[Material to process]

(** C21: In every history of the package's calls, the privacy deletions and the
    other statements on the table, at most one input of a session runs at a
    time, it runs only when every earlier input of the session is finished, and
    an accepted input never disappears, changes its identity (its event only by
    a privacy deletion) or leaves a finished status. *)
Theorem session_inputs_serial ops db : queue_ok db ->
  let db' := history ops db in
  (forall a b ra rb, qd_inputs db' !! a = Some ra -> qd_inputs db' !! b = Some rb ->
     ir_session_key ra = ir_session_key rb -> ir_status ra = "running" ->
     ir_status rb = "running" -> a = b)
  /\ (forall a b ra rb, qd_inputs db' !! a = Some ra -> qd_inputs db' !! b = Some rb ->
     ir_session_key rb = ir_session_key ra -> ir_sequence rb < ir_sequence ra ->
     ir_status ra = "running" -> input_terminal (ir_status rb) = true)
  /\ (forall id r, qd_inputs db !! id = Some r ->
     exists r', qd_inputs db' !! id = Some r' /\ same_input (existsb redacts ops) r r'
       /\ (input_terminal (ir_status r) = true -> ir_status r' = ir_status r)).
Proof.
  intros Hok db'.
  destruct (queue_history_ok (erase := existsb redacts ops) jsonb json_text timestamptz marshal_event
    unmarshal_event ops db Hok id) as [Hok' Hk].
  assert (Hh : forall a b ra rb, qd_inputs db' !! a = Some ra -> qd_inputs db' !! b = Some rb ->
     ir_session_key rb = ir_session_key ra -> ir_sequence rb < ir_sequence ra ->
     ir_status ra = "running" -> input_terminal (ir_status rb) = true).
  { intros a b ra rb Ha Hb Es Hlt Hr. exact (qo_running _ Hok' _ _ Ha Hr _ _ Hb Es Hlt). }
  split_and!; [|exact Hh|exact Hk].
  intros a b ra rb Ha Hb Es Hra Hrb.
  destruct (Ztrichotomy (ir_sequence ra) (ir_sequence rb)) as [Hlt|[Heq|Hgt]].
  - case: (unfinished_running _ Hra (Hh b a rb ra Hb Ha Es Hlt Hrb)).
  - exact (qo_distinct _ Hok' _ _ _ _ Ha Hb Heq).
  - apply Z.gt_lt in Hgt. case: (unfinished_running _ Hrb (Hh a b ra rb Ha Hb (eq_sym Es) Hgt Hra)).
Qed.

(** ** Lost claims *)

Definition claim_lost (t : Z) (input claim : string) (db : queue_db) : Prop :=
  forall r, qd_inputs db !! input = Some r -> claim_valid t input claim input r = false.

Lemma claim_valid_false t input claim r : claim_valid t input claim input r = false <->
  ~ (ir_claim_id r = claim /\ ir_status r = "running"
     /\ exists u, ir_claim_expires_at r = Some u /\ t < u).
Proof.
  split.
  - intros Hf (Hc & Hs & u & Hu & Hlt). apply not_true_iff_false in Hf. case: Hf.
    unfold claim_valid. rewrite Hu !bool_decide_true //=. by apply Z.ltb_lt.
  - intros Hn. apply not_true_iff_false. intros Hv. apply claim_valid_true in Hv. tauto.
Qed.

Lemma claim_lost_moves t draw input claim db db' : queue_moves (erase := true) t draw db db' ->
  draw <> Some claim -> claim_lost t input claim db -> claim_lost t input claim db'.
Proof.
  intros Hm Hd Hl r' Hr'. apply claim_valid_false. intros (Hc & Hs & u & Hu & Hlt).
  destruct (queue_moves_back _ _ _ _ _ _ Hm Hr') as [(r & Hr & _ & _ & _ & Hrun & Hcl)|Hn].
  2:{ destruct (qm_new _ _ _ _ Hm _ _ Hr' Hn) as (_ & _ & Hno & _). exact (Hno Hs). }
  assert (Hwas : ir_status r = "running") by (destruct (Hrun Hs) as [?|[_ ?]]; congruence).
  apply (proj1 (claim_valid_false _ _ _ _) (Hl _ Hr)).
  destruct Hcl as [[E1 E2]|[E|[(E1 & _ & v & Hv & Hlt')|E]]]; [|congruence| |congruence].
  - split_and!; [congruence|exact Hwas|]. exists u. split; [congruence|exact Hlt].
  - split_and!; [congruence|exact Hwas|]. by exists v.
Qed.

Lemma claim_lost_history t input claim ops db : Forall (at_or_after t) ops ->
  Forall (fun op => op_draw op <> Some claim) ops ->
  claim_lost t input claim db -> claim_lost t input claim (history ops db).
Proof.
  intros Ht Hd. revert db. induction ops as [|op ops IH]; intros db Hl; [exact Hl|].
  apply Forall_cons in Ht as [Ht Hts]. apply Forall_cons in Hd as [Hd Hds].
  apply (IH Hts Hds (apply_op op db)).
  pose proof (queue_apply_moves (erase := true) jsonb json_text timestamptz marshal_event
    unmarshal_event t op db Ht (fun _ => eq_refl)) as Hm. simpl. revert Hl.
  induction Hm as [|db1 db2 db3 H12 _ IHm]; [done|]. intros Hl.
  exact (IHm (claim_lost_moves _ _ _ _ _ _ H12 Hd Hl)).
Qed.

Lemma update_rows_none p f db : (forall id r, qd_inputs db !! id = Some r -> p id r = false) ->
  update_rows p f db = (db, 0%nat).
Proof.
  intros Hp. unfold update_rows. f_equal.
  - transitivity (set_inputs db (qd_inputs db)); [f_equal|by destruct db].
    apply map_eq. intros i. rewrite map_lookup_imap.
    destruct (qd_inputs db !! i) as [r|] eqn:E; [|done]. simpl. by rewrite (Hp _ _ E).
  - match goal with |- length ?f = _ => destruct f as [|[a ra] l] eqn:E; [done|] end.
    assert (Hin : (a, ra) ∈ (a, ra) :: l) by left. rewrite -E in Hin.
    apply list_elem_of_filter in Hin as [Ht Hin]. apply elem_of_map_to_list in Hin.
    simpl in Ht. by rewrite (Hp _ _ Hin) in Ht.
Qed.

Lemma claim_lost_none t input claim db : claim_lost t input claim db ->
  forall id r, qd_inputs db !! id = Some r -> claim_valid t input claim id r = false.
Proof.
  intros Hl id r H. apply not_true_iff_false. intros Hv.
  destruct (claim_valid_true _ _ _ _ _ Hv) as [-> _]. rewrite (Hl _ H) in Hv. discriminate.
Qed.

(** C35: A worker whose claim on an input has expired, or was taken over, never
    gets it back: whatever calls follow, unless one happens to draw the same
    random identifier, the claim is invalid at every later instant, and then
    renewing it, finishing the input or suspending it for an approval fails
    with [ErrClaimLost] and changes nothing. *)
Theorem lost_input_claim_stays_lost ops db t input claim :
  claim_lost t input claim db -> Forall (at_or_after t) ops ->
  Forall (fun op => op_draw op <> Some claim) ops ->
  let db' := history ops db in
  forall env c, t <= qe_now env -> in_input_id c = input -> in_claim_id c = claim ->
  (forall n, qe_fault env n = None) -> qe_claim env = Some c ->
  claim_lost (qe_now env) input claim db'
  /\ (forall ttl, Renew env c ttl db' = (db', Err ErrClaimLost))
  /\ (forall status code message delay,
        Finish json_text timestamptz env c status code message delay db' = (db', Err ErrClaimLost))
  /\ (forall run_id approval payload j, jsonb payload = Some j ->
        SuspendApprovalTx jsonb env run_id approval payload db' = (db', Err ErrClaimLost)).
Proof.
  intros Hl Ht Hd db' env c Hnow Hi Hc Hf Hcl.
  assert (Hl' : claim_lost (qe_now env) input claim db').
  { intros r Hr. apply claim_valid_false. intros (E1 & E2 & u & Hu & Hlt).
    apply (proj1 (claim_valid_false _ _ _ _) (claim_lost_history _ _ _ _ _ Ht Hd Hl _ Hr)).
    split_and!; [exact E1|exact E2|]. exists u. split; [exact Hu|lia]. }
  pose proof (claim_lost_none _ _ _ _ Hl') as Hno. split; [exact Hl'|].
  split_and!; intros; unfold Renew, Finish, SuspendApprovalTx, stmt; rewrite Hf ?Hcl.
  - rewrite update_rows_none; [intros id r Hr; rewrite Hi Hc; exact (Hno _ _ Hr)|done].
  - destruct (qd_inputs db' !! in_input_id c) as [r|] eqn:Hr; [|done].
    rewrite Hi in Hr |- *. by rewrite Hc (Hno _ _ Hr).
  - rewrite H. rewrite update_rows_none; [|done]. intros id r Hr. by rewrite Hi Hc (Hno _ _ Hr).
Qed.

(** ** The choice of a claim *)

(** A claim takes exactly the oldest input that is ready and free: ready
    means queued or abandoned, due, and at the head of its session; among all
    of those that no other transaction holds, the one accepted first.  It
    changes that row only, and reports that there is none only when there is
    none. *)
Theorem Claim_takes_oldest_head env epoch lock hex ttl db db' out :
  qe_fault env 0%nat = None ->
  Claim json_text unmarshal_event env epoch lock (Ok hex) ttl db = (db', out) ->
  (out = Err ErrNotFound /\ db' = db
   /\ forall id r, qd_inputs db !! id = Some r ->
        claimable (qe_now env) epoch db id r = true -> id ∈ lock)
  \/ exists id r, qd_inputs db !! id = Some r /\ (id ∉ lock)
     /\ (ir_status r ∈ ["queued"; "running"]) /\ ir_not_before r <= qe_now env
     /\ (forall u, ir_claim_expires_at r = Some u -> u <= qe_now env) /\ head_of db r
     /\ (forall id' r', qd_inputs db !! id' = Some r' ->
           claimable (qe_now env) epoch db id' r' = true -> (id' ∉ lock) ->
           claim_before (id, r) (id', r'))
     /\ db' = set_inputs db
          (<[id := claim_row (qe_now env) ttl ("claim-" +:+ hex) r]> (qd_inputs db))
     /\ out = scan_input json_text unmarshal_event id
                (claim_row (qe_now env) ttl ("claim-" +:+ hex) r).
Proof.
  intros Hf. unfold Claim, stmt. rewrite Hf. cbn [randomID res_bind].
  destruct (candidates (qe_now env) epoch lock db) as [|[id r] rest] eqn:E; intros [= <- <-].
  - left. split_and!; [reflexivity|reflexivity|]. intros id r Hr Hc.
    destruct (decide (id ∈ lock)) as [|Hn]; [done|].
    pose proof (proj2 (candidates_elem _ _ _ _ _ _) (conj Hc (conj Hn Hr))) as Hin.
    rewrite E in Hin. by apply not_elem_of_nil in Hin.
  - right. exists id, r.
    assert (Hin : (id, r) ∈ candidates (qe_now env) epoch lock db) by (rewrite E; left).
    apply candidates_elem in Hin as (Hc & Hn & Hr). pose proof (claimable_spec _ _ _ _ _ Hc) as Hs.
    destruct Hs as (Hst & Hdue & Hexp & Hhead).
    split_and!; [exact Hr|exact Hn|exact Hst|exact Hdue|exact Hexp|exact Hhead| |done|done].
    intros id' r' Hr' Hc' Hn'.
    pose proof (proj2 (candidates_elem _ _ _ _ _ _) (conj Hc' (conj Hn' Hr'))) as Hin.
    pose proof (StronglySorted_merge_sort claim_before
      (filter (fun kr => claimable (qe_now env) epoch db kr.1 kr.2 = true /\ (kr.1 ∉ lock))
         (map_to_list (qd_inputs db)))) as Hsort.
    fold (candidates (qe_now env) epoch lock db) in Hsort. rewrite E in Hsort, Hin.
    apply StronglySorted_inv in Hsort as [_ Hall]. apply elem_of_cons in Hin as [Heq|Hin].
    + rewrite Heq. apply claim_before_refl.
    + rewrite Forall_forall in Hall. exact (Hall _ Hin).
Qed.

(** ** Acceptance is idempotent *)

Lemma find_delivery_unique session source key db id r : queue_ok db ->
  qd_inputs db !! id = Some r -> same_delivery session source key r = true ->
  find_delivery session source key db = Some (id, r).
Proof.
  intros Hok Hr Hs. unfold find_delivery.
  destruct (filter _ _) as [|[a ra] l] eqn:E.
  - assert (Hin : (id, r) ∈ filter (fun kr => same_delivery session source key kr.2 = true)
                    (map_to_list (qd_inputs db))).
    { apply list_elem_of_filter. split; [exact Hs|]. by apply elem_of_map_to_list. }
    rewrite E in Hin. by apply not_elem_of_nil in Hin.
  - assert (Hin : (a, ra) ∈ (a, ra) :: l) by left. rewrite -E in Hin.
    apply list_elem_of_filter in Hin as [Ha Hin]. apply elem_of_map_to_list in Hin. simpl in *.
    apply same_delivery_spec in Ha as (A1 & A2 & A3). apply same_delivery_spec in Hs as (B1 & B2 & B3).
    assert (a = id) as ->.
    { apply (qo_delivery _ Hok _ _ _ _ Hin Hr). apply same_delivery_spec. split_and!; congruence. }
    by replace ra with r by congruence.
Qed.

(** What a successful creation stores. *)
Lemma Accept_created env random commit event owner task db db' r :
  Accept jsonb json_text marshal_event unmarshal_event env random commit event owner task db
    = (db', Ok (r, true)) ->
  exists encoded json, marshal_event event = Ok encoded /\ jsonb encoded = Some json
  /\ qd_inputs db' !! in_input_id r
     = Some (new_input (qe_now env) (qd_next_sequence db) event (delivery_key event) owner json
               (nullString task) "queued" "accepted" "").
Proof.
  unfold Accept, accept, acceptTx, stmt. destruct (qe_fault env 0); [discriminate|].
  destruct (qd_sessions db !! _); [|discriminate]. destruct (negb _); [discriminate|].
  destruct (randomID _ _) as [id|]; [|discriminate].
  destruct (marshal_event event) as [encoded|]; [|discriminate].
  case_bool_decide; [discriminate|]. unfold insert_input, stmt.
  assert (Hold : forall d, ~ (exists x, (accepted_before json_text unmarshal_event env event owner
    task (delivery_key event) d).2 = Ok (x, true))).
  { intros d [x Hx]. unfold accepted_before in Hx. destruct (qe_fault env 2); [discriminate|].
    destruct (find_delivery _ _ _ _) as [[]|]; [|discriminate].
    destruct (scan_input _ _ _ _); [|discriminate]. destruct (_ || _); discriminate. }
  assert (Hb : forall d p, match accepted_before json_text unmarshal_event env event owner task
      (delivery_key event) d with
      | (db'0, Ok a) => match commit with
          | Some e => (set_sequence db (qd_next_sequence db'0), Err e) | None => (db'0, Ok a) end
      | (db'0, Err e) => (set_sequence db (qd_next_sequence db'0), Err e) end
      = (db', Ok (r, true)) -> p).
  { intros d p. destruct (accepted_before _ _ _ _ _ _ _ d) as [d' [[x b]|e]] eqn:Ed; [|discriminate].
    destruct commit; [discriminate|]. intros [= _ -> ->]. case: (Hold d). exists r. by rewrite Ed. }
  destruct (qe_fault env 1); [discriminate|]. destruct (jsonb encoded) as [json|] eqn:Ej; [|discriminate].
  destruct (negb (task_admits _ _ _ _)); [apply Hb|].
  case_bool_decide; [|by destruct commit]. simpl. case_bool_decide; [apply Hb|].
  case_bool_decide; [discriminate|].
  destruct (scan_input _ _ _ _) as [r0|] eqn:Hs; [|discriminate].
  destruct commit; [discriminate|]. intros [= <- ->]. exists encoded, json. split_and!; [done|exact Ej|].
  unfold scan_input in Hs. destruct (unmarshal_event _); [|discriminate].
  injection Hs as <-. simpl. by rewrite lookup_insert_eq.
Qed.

[/Material to process]

*Work task*.
Show the lines above that include "Hhead".

*Task result*.
    destruct Hs as (Hst & Hdue & Hexp & Hhead).
    split_and!; [exact Hr|exact Hn|exact Hst|exact Hdue|exact Hexp|exact Hhead| |done|done].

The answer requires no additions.